- Opening Delimiter -
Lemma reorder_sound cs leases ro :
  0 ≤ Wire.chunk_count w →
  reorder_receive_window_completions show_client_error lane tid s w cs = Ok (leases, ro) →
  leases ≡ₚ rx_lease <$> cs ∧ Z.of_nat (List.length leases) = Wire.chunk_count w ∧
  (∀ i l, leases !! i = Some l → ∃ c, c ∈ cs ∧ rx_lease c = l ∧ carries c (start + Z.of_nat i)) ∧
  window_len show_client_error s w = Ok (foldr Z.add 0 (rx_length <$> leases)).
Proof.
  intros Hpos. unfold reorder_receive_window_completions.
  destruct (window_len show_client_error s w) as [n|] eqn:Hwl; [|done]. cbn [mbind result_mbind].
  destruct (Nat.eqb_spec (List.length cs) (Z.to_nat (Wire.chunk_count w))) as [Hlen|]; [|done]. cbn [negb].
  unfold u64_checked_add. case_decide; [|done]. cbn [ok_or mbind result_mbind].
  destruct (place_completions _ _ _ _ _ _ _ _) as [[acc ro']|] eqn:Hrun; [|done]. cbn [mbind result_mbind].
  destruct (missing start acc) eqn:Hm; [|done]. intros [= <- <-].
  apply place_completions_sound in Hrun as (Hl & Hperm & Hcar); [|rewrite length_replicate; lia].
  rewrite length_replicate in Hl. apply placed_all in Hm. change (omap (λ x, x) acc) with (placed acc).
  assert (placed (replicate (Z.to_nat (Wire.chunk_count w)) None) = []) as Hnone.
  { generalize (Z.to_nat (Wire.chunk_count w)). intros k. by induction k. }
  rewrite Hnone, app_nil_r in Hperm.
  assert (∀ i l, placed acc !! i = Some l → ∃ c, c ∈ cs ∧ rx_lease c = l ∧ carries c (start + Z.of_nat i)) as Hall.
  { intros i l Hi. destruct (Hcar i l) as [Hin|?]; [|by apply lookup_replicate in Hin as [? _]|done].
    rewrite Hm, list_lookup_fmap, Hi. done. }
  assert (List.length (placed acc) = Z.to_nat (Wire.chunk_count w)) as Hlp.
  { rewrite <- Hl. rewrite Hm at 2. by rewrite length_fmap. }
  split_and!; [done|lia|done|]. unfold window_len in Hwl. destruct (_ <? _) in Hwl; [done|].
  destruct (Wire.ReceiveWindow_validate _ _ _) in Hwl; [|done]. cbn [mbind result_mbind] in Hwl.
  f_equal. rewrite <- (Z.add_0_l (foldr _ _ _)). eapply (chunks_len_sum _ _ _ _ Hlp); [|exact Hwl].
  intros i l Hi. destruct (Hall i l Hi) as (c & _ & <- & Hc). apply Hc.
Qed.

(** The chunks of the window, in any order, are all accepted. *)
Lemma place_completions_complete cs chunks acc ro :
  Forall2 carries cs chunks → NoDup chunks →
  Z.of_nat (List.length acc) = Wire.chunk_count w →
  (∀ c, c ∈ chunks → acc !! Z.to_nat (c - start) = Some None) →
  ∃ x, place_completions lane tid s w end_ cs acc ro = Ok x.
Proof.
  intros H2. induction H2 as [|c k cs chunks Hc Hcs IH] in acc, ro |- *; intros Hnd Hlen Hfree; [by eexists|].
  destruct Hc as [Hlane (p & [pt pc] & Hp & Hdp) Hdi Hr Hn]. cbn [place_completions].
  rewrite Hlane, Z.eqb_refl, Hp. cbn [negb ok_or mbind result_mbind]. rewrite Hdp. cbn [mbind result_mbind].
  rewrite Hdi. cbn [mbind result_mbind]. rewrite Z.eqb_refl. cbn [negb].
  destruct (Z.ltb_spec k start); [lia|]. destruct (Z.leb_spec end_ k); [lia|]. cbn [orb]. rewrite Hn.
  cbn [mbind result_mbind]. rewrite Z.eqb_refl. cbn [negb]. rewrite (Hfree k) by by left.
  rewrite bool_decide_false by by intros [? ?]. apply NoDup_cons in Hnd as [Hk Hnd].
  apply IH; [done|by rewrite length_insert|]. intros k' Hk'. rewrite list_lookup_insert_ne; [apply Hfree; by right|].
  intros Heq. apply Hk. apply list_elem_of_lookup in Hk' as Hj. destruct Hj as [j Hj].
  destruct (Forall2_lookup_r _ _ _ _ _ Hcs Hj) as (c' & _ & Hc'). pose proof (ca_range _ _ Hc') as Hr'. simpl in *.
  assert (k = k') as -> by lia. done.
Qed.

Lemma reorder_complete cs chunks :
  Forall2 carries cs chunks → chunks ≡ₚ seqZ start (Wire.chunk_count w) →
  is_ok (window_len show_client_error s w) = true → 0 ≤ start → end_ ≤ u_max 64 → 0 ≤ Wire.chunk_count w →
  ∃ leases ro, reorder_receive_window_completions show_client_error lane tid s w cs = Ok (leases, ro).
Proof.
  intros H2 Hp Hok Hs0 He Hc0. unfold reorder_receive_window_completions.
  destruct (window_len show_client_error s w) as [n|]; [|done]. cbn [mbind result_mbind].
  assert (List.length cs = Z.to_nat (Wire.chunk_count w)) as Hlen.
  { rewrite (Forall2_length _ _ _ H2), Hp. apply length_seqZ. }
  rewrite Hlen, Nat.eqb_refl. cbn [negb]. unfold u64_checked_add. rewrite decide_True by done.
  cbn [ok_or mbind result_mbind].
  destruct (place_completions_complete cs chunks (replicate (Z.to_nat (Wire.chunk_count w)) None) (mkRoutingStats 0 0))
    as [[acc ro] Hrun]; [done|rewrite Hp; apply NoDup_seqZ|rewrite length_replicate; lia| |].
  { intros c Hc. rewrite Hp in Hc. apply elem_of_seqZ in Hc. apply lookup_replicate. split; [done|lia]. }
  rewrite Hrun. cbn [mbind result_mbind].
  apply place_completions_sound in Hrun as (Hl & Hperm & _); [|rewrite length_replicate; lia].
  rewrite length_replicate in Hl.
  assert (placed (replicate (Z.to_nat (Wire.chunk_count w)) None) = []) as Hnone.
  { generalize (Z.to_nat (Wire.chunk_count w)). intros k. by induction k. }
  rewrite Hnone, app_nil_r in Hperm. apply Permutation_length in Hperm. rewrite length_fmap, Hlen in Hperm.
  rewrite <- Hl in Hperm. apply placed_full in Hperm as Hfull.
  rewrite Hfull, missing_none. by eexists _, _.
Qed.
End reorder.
- Closing Delimiter -
> **WHAT THIS TASK INVOLVES**
The required output is the stretch of entries above from the line containing "(leases, ro) →" through the line containing "intros Hpos. unfold", reproduced exactly.

> **RESULT**
  reorder_receive_window_completions show_client_error lane tid s w cs = Ok (leases, ro) →
  leases ≡ₚ rx_lease <$> cs ∧ Z.of_nat (List.length leases) = Wire.chunk_count w ∧
  (∀ i l, leases !! i = Some l → ∃ c, c ∈ cs ∧ rx_lease c = l ∧ carries c (start + Z.of_nat i)) ∧
  window_len show_client_error s w = Ok (foldr Z.add 0 (rx_length <$> leases)).
Proof.
  intros Hpos. unfold reorder_receive_window_completions.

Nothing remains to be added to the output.